JAKARTA - Isu sejumlah pihak akan mengkudeta Presiden Susilo Bambang
Yudhoyono mencuat. Namun menurut aktivis dan juga mantan menteri
perekonomian, Rizal Ramli, saat ini SBY sedang galau dan berhalusinasi.
"Dia
seperti drama queen. Di berbagai kesempatan usai pulang dari Mesir
bertemu dengan media, purnawirawan dia curhat bakal ada kudeta," ujar
Rizal usai menghadiri sebuah acara di Gedung Joeang, Menteng, Jakarta
Pusat, tadi malam.
Rizal menilai kalau SBY tidak paham dengan arti kata kudeta. Dia menilai
kudeta tidak akan terjadi oleh pihak militer bersenjata karena
jenderal-jenderal di Indonesia tidak bernyali. "Beda sama Vietnam atau
Afrika. Biar pangkat kolonel juga berani kudeta," katanya.
Namun,
Rizal meminta SBY untuk mawas diri dan jangan menakut-takuti bangsa
Indonesia dengan isu kudeta. Jadi, Rizal menyarankan agar SBY mundur
dari jabatannya.
"Lebih baik mundur saja sebelum dimundurkan
paksa. Masyarakat sipil bersiap-siap untuk perubahan. Menjelaskan
persiapan itu dilakukan sejak 3-4 bulanan lalu. Mereka bukan kekuatan
bersenjata tetapi rakyat yang bosan dengan negara korup," tuturnya.
Hal
senada juga diutarakan politikus Parta Hanura, disebutkannya isu kudeta
dinilai hanya bentuk kegalauan semata. Berlebihan pula bila unjuk rasa
diartikan sebagai bentuk kudeta.
"Kalau aksi unjuk rasa diartikan
kudeta, itu hanya SBY saja yang galau," kata Sekretaris Fraksi Partai
Hanura, Saleh Husin, di Jakarta, tadi malam. Dia mengatakan Presiden
berlebihan bila mengartikan unjuk rasa yang rencananya dilakukan para
aktivis pada 25 Maret 2013 sebagai kudeta. Apalagi, tambah Saleh,
Indonesia tak punya sejarah kudeta sejak negara ini berdiri.
Saleh
pun mengkritisi informasi intelijen yang dibuka kepada publik. Menurut
dia, informasi intelijen seharusnya hanya untuk konsumsi presiden.
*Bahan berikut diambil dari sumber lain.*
Definition require_str_param (input : json) (key tool_name : string) : result string string :=
  match jget key input ≫= as_str with
  | Some s => if is_empty s then Err (tool_name ++ " requires '" ++ key ++ "' param")%string else Ok s
  | None => Err (tool_name ++ " requires '" ++ key ++ "' param")%string
  end.

Definition plain_query (action : string) : result string (option (string * json)) := Ok (Some (action, JObj [])).

Definition param_query (input : json) (key tool_name action : string) : result string (option (string * json)) :=
  v ← require_str_param input key tool_name; Ok (Some (action, JObj [(key, JStr v)])).

(** The fields of [query_job_history] that are forwarded when present. *)
Definition JOB_HISTORY_FIELDS : list string := ["limit"; "status_filter"; "action_filter"; "since_hours"].

Definition query_tool_to_action (tool_name : string) (input : json) : result string (option (string * json)) :=
  if (tool_name =? "query_ufw_rules")%string then Ok (Some ("UfwStatus", JObj [("numbered", JBool true)]))
  else if (tool_name =? "query_services")%string then plain_query "ListServices"
  else if (tool_name =? "query_firewall")%string then plain_query "GetFirewallBackendState"
  else if (tool_name =? "query_deployments")%string then plain_query "ListDeployments"
  else if (tool_name =? "query_packages")%string then plain_query "GetLayeredPackages"
  else if (tool_name =? "query_containers")%string then plain_query "ListContainers"
  else if (tool_name =? "query_users")%string then plain_query "ListUsers"
  else if (tool_name =? "query_logs")%string then param_query input "unit" tool_name "GetServiceLogs"
  else if (tool_name =? "query_kernel_args")%string then plain_query "GetKernelArguments"
  else if (tool_name =? "query_flatpak_remotes")%string then plain_query "ListFlatpakRemotes"
  else if (tool_name =? "query_toolboxes")%string then plain_query "ListToolboxes"
  else if (tool_name =? "query_groups")%string then plain_query "ListGroups"
  else if (tool_name =? "query_flatpak_info")%string then param_query input "app_id" tool_name "GetFlatpakAppInfo"
  else if (tool_name =? "query_container_info")%string then param_query input "name" tool_name "GetContainerInfo"
  else if (tool_name =? "query_package_repos")%string then plain_query "ListPackageRepositories"
  else if (tool_name =? "query_diagnostics")%string then plain_query "CollectDiagnostics"
  else if (tool_name =? "query_deployment_history")%string then plain_query "GetDeploymentHistory"
  else if (tool_name =? "query_disk_usage")%string then plain_query "GetDiskUsage"
  else if (tool_name =? "query_processes")%string then plain_query "ListProcesses"
  else if (tool_name =? "query_memory")%string then plain_query "GetMemoryInfo"
  else if (tool_name =? "query_network")%string then plain_query "GetNetworkStatus"
  else if (tool_name =? "query_authorized_keys")%string then param_query input "username" tool_name "GetAuthorizedKeys"
  else if (tool_name =? "query_job_history")%string then
    Ok (Some ("ListJobHistory",
              JObj (omap (fun key => v ← jget key input; Some (key, v)) JOB_HISTORY_FIELDS)))
  else Ok None.

(** ** Errors of planning *)

Inductive ProviderError : Type :=
| Http (status : N) (body : string)
| ProvAuth (message : string)
| ProvRateLimit (message : string)
| ProvParse (message : string)
| ProvRequest (message : string)
| CassetteMiss (message : string).

Inductive PlanningError : Type :=
| EmptyIntent
| IntentTooLong (len max : nat)
| IntentContainsSensitiveData
| RateLimitExceeded (retry_after_secs : N)
| StateUnavailable (message : string)
| PlannerStuck
| NoPlanProposed
| PlanRefused (reason : string) (suggestion : option string)
| ProviderFailed (e : ProviderError)
| InvalidPlanOutput (message : string).

(** ** Refusals and plans *)

(** A computation that may panic ([None]) or fail. *)
Definition and_then {E A B} (r : option (result E A)) (f : A -> option (result E B)) : option (result E B) :=
  match r with
  | None => None
  | Some (Err e) => Some (Err e)
  | Some (Ok a) => f a
  end.

Definition required_str (key : string) (v : json) : option string :=
  s ← jget key v ≫= as_str; if is_empty s then None else Some s.

Definition is_object (v : json) : bool := match v with JObj _ => true | _ => false end.

Section Parsers.
Variables (nfc debug_str : string -> string) (json_from_str : string -> option json).

Definition normalise_operator_text (raw : string) : option string :=
  normalise_free_text_capped nfc raw MAX_OUTPUT_BYTES.

Record Refusal : Type := mkRefusal { refusal_reason : string; refusal_suggestion : option string }.

Definition parse_refusal (input : json) : option (result string Refusal) :=
  let reason := default "" (str_trim <$> (jget "reason" input ≫= as_str)) in
  if is_empty reason
  then Some (Err "'reason' is required and must not be empty: a refusal has to say why")
  else
    let suggestion := s ← str_trim <$> (jget "suggestion" input ≫= as_str); if is_empty s then None else Some s in
    reason ← normalise_operator_text reason;
    suggestion ← match suggestion with
                 | None => Some None
                 | Some s => Some <$> normalise_operator_text s
                 end;
    Some (Ok (mkRefusal reason suggestion)).

Definition invalid {A} (message : string) : option (result PlanningError A) := Some (Err (InvalidPlanOutput message)).

Definition some_or {A} (message : string) (o : option A) : option (result PlanningError A) :=
  match o with Some a => Some (Ok a) | None => invalid message end.

Definition step_params_of (at_step : string) (v : option json) : option (result PlanningError json) :=
  match v with
  | Some (JStr s) =>
      if is_empty s then Some (Ok (JObj []))
      else some_or (at_step ++ "'params' is not valid JSON: " ++ debug_str s)%string (json_from_str s)
  | Some v => Some (Ok v)
  | None => Some (Ok (JObj []))
  end.

(** [PlanStep::new] *)
Definition plan_step_new (action_name summary : string) (risk : PlanRiskLevel) (params : json)
    : option (result PlanningError PlanStep) :=
  if is_empty summary then invalid "PlanStep summary must not be empty"
  else Some (Ok (mkStep action_name summary risk params)).

(** The body of the loop over the steps. *)
Definition parse_step (i : nat) (step_val : json) : option (result PlanningError PlanStep) :=
  let at_step := ("step " ++ dec_of_N (N.of_nat i) ++ ": ")%string in
  and_then (some_or (at_step ++ "missing 'action_name'") (required_str "action_name" step_val)) (fun action_name_str =>
  if requires_unavailable_credential_entry action_name_str
  then invalid (at_step ++ "action '" ++ action_name_str ++ "' requires credential entry unavailable to the planner")
  else match parse_action_name action_name_str with
  | Err _ => invalid (at_step ++ "unknown action_name '" ++ action_name_str ++ "'")
  | Ok action_name =>
  and_then (some_or (at_step ++ "missing 'summary'") (required_str "summary" step_val)) (fun step_summary =>
  and_then (some_or (at_step ++ "missing 'risk_level'") (jget "risk_level" step_val ≫= as_str)) (fun risk_str =>
  and_then (if (risk_str =? "low")%string then Some (Ok PlanLow)
            else if (risk_str =? "medium")%string then Some (Ok PlanMedium)
            else if (risk_str =? "high")%string then Some (Ok PlanHigh)
            else invalid (at_step ++ "invalid risk_level '" ++ risk_str ++ "'")) (fun risk_level =>
  and_then (step_params_of at_step (jget "params" step_val)) (fun params =>
  if negb (is_object params) then invalid (at_step ++ "'params' must be an object")
  else match forbidden_credential_param action_name_str params with
  | Some param =>
      invalid (at_step ++ "'" ++ action_name_str ++ "' param '" ++ param
               ++ "' is a credential, and the planner has no entry channel for one")
  | None =>
      summary ← normalise_operator_text step_summary;
      plan_step_new action_name summary risk_level params
  end))))
  end)%string.

Fixpoint parse_steps (i : nat) (l : list json) : option (result PlanningError (list PlanStep)) :=
  match l with
  | [] => Some (Ok [])
  | v :: l' =>
      and_then (parse_step i v) (fun step =>
      and_then (parse_steps (S i) l') (fun steps => Some (Ok (step :: steps))))
  end.

Definition parse_proposed_plan (intent : string) (input : json) : option (result PlanningError Plan) :=
  and_then (some_or "missing or empty 'summary'" (required_str "summary" input)) (fun summary =>
  and_then (some_or "missing or empty 'explanation'" (required_str "explanation" input)) (fun explanation =>
  and_then (some_or "'steps' must be an array" (jget "steps" input ≫= as_array)) (fun steps_value =>
  if match steps_value with [] => true | _ => false end then invalid "'steps' must not be empty"
  else
  and_then (parse_steps 0 steps_value) (fun steps =>
    summary ← normalise_operator_text summary;
    explanation ← normalise_operator_text explanation;
    match plan_new intent summary explanation steps with
    | Ok plan => Some (Ok plan)
    | Err e => invalid e
    end)))).
End Parsers.

(** ** What an accepted plan is *)

Lemma and_then_ok {E A B} (r : option (result E A)) (f : A -> option (result E B)) b :
  and_then r f = Some (Ok b) -> exists a, r = Some (Ok a) /\ f a = Some (Ok b).
Proof. destruct r as [[a|e]|]; cbn; [by eauto|discriminate..]. Qed.

Lemma some_or_ok {A} message (o : option A) a : some_or message o = Some (Ok a) -> o = Some a.
Proof. destruct o; cbn; [by intros [= ->]|discriminate]. Qed.

Lemma required_str_spec key v s : required_str key v = Some s -> jget key v = Some (JStr s) /\ s <> "".
Proof.
  unfold required_str. destruct (jget key v) as [[| | |t| |]|]; cbn; try discriminate.
  destruct (is_empty t) eqn:E; [discriminate|]. intros [= ->]. split; [done|]. by intros ->.
Qed.

(** Text as the operator may be shown it. *)
Definition shown_text (t : string) : Prop :=
  String.length t <= MAX_OUTPUT_BYTES /\ Forall (fun tag => contains tag t = false) envelope_tags.

Lemma normalised_shown nfc raw t : normalise_operator_text nfc raw = Some t -> shown_text t.
Proof.
  unfold normalise_operator_text, normalise_free_text_capped.
  destruct (normalise_unbounded_text nfc raw) as [s|] eqn:E; cbn [mbind option_bind]; [|discriminate]. intros [= <-].
  split; [apply truncate_length; unfold MAX_OUTPUT_BYTES; lia|]. apply Forall_forall. intros q Hin.
  destruct (envelope_tag q Hin) as (Hq & Hb & Ht). apply (truncate_free q Hq Hb); [|exact Ht].
  by apply (normalised_free nfc raw).
Qed.

(** The parameters of a step of the proposal: an object, the text of one, or nothing. *)
Definition proposed_params (from_str : string -> option json) (v p : json) : Prop :=
  match jget "params" v with
  | None | Some (JStr EmptyString) => p = JObj []
  | Some (JStr s) => from_str s = Some p
  | Some q => p = q
  end.

(** A text of the proposal as the operator will read it. *)
Definition proposed_text (nfc : string -> string) (key : string) (v : json) (t : string) : Prop :=
  t <> "" /\ shown_text t /\ exists raw, jget key v = Some (JStr raw) /\ normalise_operator_text nfc raw = Some t.

Lemma normalised_text nfc key v raw t :
  jget key v = Some (JStr raw) -> normalise_operator_text nfc raw = Some t -> is_empty t = false -> proposed_text nfc key v t.
Proof. intros Hr Hn He. split; [by intros ->|]. split; [by eapply normalised_shown|by exists raw]. Qed.

(** How a step of the plan comes from an element of the proposal. *)
Definition fenced_step (nfc : string -> string) (from_str : string -> option json) (v : json) (s : PlanStep) : Prop :=
  jget "action_name" v = Some (JStr (step_action_name s))
  /\ jget "risk_level" v = Some (JStr (plan_risk_str (step_risk_level s)))
  /\ str_in (step_action_name s) KNOWN_ACTION_NAMES = true
  /\ requires_unavailable_credential_entry (step_action_name s) = false
  /\ is_object (step_params s) = true
  /\ forbidden_credential_param (step_action_name s) (step_params s) = None
  /\ proposed_params from_str v (step_params s)
  /\ proposed_text nfc "summary" v (step_summary s).

Lemma parse_step_fenced nfc debug_str from_str i v s :
  parse_step nfc debug_str from_str i v = Some (Ok s) -> fenced_step nfc from_str v s.
Proof.
  unfold parse_step. cbv zeta. intros (name & Hn & H)%and_then_ok.
  apply some_or_ok, required_str_spec in Hn as [Hn _].
  destruct (requires_unavailable_credential_entry name) eqn:Ec; [discriminate H|].
  destruct (parse_action_name name) as [n|] eqn:Ep; [|discriminate H].
  unfold parse_action_name in Ep. destruct (str_in name _) eqn:Ek; [|discriminate Ep]. injection Ep as <-.
  apply and_then_ok in H as (summary & Hsum & H). apply some_or_ok, required_str_spec in Hsum as [Hsum _].
  apply and_then_ok in H as (risk_str & Hr & H).
  apply some_or_ok in Hr. apply and_then_ok in H as (risk & Hrisk & H). apply and_then_ok in H as (params & Hparams & H).
  destruct (is_object params) eqn:Eo; [|discriminate H]. cbn [negb] in H.
  destruct (forbidden_credential_param name params) eqn:Ef; [discriminate H|].
  destruct (normalise_operator_text nfc summary) as [t|] eqn:Et; cbn [mbind option_bind] in H; [|discriminate H].
  unfold plan_step_new in H. destruct (is_empty t) eqn:Ee; [discriminate H|]. injection H as <-.
  unfold fenced_step. cbn [step_action_name step_risk_level step_params step_summary].
  assert (Hs : risk_str = plan_risk_str risk).
  { repeat match type of Hrisk with (if (?x =? ?y)%string then _ else _) = _ => destruct (String.eqb_spec x y) as [->|_] end;
      [injection Hrisk as <-; reflexivity..|discriminate Hrisk]. }
  split_and!; try assumption.
  - destruct (jget "risk_level" v) as [[| | |x| |]|]; cbn in Hr; congruence.
  - unfold proposed_params, step_params_of in *. destruct (jget "params" v) as [[| | |x| |]|]; try congruence.
    destruct x as [|ch x]; cbn [is_empty] in Hparams; [congruence|]. by apply some_or_ok in Hparams.
  - by eapply normalised_text.
Qed.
"Harusnya analisa intelejen itu ketika diungkapkan ke presiden tidak
perlu diungkapkan ke publik, karena hal itu sangat kurang elok,"
ungkapnya.
Sebelumnya, Kepala Badan Intelijen Negara (BIN) Letnan
Jenderal Marciano Norman mengatakan akan ada aksi unjuk rasa di
Jakarta, Senin (25/3) menadatang. Agenda aksi unjuk rasa itu, kata dia ,
adalah menuntut Presiden Susilo Bambang Yudhoyono turun dari
Jabatannya.
Pekan lalu, Presiden SBY juga mengundang mantan
Komandan Komando Pasukan Khusus (Kopassus) Prabowo Subianto dan tujuh
jenderal TNI lainnya. Seluruh tamu SBY itu sepakat mengatakan akan
mendukung pemerintahan hingga akhir masa pemerintahannya tanpa ada
gonjang-ganjing politik.
Dalam konferensi pers, Presiden juga
sempat meminta kepada para elite politik dan kelompok-kelompok tertentu
agar jangan keluar jalur demokrasi. Presiden juga meminta kepada mereka
agar jangan ada upaya untuk membuat pemerintahan terguncang.
"Saya
hanya berharap kepada para elite politik dan kelompok-kelompok tertentu
tetaplah berada dalam koridor demokrasi. Itu sah. Tetapi kalau lebih
dari itu, apalagi kalau lebih dari sebuah rencana untuk membuat
gonjang-ganjingnya negara kita, untuk membuat pemerintah tidak bisa
bekerja, saya khawatir ini justru akan menyusahkan rakyat kita," kata
Presiden.
(dat03/inilah/kompas)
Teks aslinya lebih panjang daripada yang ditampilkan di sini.